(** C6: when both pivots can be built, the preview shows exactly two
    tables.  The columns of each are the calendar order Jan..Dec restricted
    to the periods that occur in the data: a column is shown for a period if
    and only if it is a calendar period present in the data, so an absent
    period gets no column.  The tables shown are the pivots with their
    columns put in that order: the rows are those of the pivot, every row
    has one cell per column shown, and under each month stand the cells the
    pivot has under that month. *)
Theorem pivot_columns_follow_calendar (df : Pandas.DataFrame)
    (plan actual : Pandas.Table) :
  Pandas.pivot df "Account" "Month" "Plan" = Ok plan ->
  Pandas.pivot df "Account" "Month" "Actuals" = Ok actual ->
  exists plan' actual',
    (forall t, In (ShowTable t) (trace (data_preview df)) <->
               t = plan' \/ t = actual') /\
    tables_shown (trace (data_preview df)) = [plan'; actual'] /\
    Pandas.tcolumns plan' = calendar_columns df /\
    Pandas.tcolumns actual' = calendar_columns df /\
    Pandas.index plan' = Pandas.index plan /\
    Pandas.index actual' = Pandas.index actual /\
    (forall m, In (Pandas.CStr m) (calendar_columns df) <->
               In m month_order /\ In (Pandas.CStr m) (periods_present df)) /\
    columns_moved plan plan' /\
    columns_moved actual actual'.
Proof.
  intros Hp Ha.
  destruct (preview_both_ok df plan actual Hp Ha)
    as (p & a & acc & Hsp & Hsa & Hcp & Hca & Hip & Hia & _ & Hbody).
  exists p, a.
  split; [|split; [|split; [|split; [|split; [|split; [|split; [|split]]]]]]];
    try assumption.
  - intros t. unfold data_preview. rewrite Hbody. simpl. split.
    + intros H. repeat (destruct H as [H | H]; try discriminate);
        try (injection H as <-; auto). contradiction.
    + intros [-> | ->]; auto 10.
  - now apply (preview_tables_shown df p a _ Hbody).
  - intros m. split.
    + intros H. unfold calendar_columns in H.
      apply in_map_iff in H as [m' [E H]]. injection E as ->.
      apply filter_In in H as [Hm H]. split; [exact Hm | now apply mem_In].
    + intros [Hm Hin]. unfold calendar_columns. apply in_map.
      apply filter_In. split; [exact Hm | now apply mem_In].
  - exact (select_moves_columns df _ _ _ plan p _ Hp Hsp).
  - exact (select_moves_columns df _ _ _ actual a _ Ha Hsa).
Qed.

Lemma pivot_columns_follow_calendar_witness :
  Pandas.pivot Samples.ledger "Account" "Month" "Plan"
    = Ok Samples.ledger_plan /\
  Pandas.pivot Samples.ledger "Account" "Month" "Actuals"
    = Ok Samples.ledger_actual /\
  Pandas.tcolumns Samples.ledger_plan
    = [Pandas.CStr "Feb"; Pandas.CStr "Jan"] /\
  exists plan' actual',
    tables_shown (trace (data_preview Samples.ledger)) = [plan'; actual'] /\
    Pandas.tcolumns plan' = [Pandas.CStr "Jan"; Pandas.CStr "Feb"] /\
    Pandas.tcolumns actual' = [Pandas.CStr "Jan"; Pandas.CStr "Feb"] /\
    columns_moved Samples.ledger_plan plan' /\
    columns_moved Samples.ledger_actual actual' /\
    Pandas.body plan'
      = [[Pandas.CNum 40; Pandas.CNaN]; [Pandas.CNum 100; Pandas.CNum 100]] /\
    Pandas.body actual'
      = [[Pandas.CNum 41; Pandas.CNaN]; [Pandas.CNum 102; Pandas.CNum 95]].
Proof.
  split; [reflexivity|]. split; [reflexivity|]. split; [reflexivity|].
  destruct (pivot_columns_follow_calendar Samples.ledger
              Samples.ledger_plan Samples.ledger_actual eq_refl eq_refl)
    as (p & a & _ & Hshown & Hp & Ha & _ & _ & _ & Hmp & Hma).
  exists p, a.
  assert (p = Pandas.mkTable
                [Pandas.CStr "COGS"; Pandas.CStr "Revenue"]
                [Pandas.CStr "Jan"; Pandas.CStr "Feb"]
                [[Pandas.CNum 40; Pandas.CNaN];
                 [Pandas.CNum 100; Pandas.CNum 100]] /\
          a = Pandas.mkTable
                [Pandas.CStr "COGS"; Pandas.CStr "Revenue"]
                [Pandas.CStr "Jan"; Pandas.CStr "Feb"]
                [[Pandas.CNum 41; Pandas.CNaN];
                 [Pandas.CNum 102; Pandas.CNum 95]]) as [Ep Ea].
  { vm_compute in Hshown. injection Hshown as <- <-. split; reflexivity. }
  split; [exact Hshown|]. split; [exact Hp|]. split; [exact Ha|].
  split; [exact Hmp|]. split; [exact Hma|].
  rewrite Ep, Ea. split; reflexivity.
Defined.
•••••
● Problem details
Whenever a line in the material above holds the string "index", copy that line in full.

● Answer space
    Pandas.index plan' = Pandas.index plan /\
    Pandas.index actual' = Pandas.index actual /\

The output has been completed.